The top-line news: thanks to a high-performance COP, 1.5o remains within reach, and we now know exactly how we must get there. It’s time to stop arguing and start cooperating. Most of the world, of course, wasn’t sitting at the negotiation table, or even watching from the back rows. But thanks to this COP’s attention to detail and willingness to announce agreement as and when it was reached, (a new feature) the entire world has a set of assignments. Each one of us is part of a network of institutions which, currently, are likely to be highly dependent on fossil fuel energy: ask each one of your community connections “are they committed, and have they planned, to cut their greenhouse emissions in half by 2030?”
Has your school board placed its first orders for healthy, zero emission electric busses, and perhaps the rooftop solar panels to power them? Has your state joined the California clean car and truck partnerships? Have your public utilities released a systematic plan to shift from coal and gas electricity and heating to all renewable power for your home and office?

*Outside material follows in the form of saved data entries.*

(** X3.  In high mode (strictly increasing thresholds, load from the high
    threshold up to the critical one) a tier-0 transaction is rejected with
    ["tier0_suspended"] and a transaction of another tier without a fee
    with ["fee_required"], whatever the identity's history and without
    touching the controller or the generator; with a fee, tiers other than
    0 pass the mode gate and go on to the rate-limit check. *)
Theorem high_mode_gate identity tier has_fee timestamp load self g :
  (elevated <? high)%float = true ->
  (high <=? load)%float = true ->
  (load <? critical)%float = true ->
  (tier = 0 ->
   admit_transaction params identity tier has_fee timestamp load self g
   = Ok ((false, "tier0_suspended"), self, g)) /\
  (tier <> 0 -> has_fee = false ->
   admit_transaction params identity tier has_fee timestamp load self g
   = Ok ((false, "fee_required"), self, g)) /\
  (tier <> 0 -> has_fee = true ->
   mode_gate (get_congestion_mode params load) tier has_fee self g
   = Ok (None, self, g)).
Proof.
  intros Heh Hhl Hlc. unfold admit_transaction.
  rewrite (get_congestion_mode_high _ Heh Hhl Hlc).
  unfold mode_gate. simpl String.eqb. cbv iota.
  split; [|split].
  - intros ->. reflexivity.
  - intros Ht ->. apply Z.eqb_neq in Ht. rewrite Ht. reflexivity.
  - intros Ht ->. apply Z.eqb_neq in Ht. rewrite Ht. reflexivity.
Qed.

(** X4.  In elevated mode a tier-0 transaction without a fee costs exactly
    one [random()] draw [u]: it is rejected with ["tier0_throttled"] when
    [u < 0.5], the controller unchanged, and passes the mode gate
    otherwise; any other transaction passes the gate without a draw. *)
Theorem elevated_mode_throttle identity tier has_fee timestamp load self g :
  (elevated <=? load)%float = true ->
  (load <? high)%float = true ->
  (tier = 0 -> has_fee = false ->
   forall u g1, rng_random g = Ok (u, g1) ->
   ((u <? 0.5)%float = true ->
    admit_transaction params identity tier has_fee timestamp load self g
    = Ok ((false, "tier0_throttled"), self, g1)) /\
   ((u <? 0.5)%float = false ->
    mode_gate (get_congestion_mode params load) tier has_fee self g
    = Ok (None, self, g1))) /\
  (tier <> 0 \/ has_fee = true ->
   mode_gate (get_congestion_mode params load) tier has_fee self g
   = Ok (None, self, g)).
Proof.
  intros Hel Hlh. unfold admit_transaction.
  rewrite (get_congestion_mode_elevated _ Hel Hlh).
  unfold mode_gate. simpl String.eqb. cbv iota.
  split.
  - intros -> -> u g1 Hu. simpl. unfold bind, draw. rewrite Hu.
    split; intros ->; reflexivity.
  - intros [Ht | ->].
    + apply Z.eqb_neq in Ht. rewrite Ht. reflexivity.
    + rewrite andb_false_r. reflexivity.
Qed.

(** X5.  The throttle is the only place where the controller draws: a
    returning call leaves the generator exactly as it found it unless the
    mode is elevated and the transaction is tier 0 without a fee. *)
Theorem admit_transaction_draws_only_to_throttle identity tier has_fee
    timestamp load self g r self' g' :
  get_congestion_mode params load <> "elevated" \/ tier <> 0
    \/ has_fee = true ->
  admit_transaction params identity tier has_fee timestamp load self g
    = Ok (r, self', g') ->
  g' = g.
Proof.
  intros Hno Ha. unfold admit_transaction in Ha.
  apply bind_Ok in Ha. destruct Ha as (gate & s1 & g1 & Hg & Ha).
  pose proof (mode_gate_no_draw _ _ _ _ _ _ _ _ Hno Hg) as ->.
  destruct gate as [r0|]; [inv_M; reflexivity|].
  apply bind_Ok in Ha. destruct Ha as (lim & s2 & g2 & Hl & Ha).
  apply rate_limit_gate_Ok in Hl. destruct Hl as (-> & -> & [-> | ->]);
    cbv beta iota in Ha; inv_M; reflexivity.
Qed.
(** * POS_MultiLocation: cart, sale and return consistency layer

    A shallow embedding of the React context providers of the point-of-sale
    application (CartContext, SalesContext, ReturnContext, CategoryContext
    and the checkout handler of the POS page), and the properties of the
    design specification that concern them.

    Conventions of the embedding.
    - A context operation is a computation [M A] over one [World]: the
      session ([currentUser], [currentLocation]), the document-store
      collections, and the in-memory React state each provider keeps.
    - An [async] function that [throw]s is a computation that returns
      [Thrown e]; the state it had written before the [throw] is kept,
      as no operation of the source rolls anything back.
    - JavaScript [number]s that count units are [Z]; the invoice counter,
      only ever written as [1] or as a successor, is [N]; amounts of money
      are exact rationals [Q]. The program computes amounts in binary64:
      what the further properties state of an amount is an equation between
      expressions as the source evaluates them, in its order of
      evaluation, or the value of a sum of at most one term; none rearranges a sum
      or a product.
    - Optional, [null] and [undefined] fields are [option]; JavaScript
      truthiness of a string field is [truthy].
    - Identifiers drawn by the environment (uuidv4, the document id chosen
      by [addDoc]) and the formatted date of the clock are arguments.
    - Collections are lists, most recent document first; the [orderBy]
      clause of a query and the timestamps it sorts on are left out. Sales
      and returns are read by [createdAt], latest first, as the lists are;
      the categories are read by name, and what the further properties
      state of the categories read does not depend on their order.
    - Calls to the document store are taken to succeed; the [loading] and
      [error] flags of the providers and the receipt dialogs are left out.
    - Operations run one after the other: each call sees the state the
      previous one left, as after a render.

    The development also covers the buttons of the cart, the
    LocationContext and the location selector, the PurchaseContext and
    the StockContext, the AuthContext ([login], [register] and the
    listener of the auth state, with the [error] they keep), the user
    page of an admin and the figures of the manager's dashboard. The
    identity provider, [trim] and the sort by name are arguments. *)

From Stdlib Require Import Bool Arith ZArith NArith QArith Lia.
From Stdlib Require Import List Sorted Permutation.
From Stdlib Require Import Ascii String.
From Stdlib Require Import DecimalString DecimalN DecimalFacts.
Import ListNotations.

Local Open Scope string_scope.
Local Open Scope Z_scope.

Is your employer transparently planning to cut their energy use by at least 4% a year?
Has your city established an all-electric timetable for home and office appliances, and has it required that all gas provided to its residents during the transition be low methane intensity? Has your state required the retirement of all polluting power plants by 2035, while making it easy and affordable for customers to become providers of clean rooftop solar power? Has your national government committed to triple its current renewable power capacity by 2030? And if, like the US, it has, is it transparently implementing that pledge, or is the promise still inside a black box?
Perhaps the most important accomplishment of COP28, and the true meaning of its vague fossil fuel transition language, is that it has empowered each one of us to become a climate leader on multiple fronts. Get the facts about your fossil fuel dependence. Take your new mandate and act, not as a consumer, but as a citizen and stakeholder in the future.